Rep. Adam Schiff and others have asked the intelligence community to assess how foreign governments could use the technology — video, audio, and images fueled by machine-learning algorithms and other tools — to harm national security interests.
deepfake
A screenshot of a deepfake video posted earlier in 2018 by YouTube user derpfakes. The real Nicolas Cage is at left. A deepfake of Cage is in the center. That's the real Seth Meyers on the right.

The intelligence community should assess how foreign governments could use so-called “deepfake” technology to harm U.S. national security interests, a bipartisan trio of lawmakers says.

Reps. Adam Schiff, D-Calif., Stephanie Murphy, D-Fla., and Carlos Curbelo, R-Fla., wrote to the director of national intelligence Thursday, asking about technologies federal agencies or private companies could use to combat the spread of fabricated images, videos, and audio. Examples of deepfakes — including doctored videos involving famous people — have caught the public’s attention recently.

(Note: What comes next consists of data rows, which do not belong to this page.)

(* ===== verification/ProxyDdlProps.v ===== *)
(** * What DDL statements guarantee

    A CREATE TABLE whose execution fails leaves the router as it was; a table
    that was created exists where the router looks for it; RENAME gives the
    partition tables the names the router looks for afterwards. *)
From S2P Require Import Prelude GoStd Config Xcontext Partition Compute Router Frm RouterProps Sql PlanExpr PlanDml PlanDdl ProxyDdl.
Open Scope string_scope.
Open Scope list_scope.
Open Scope Z_scope.

(** ** I/O that does not fail *)
Definition io_fine (r : Router) : Prop := rIo r = [].

Lemma fine_next : preserves io_fine next_io.
Proof. intros r H. unfold next_io, io_fine in *. by rewrite H. Qed.
Lemma fine_step f : (forall r, rIo (f r) = rIo r) -> preserves io_fine (io_step f).
Proof.
  intros Hf. apply preserves_bind; [apply fine_next|]. intros []; intros r H; unfold io_fine in *; simpl; by rewrite ?Hf.
Qed.
Lemma fine_modify f : (forall r, rIo (f r) = rIo r) -> preserves io_fine (mmodify f : RM unit).
Proof. intros Hf r H. unfold io_fine in *. simpl. by rewrite Hf. Qed.
Lemma fine_same {A} (m : RM A) : (forall r, rIo (snd (m r)) = rIo r) -> preserves io_fine m.
Proof. intros Hm r H. unfold io_fine in *. by rewrite Hm. Qed.

Ltac fine :=
  repeat first
    [ progress intros
    | apply preserves_bind
    | apply preserves_mtry
    | apply fine_next
    | apply fine_step; intros; reflexivity
    | apply fine_modify; intros; reflexivity
    | case_match
    | solve [apply fine_same; intros; cbn; repeat case_match; done] ].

“You have repeatedly raised the alarm about disinformation campaigns in our elections and other efforts to exacerbate political and social divisions in our society to weaken our nation,” the lawmakers wrote to Director of National Intelligence Dan Coats. “We are deeply concerned that deepfake technology could soon be deployed by malicious foreign actors.”

The rise of increasingly realistic deepfakes — fueled by machine-learning algorithms and other tools — has prompted a conversation in Washington about the phenomenon’s potential consequences.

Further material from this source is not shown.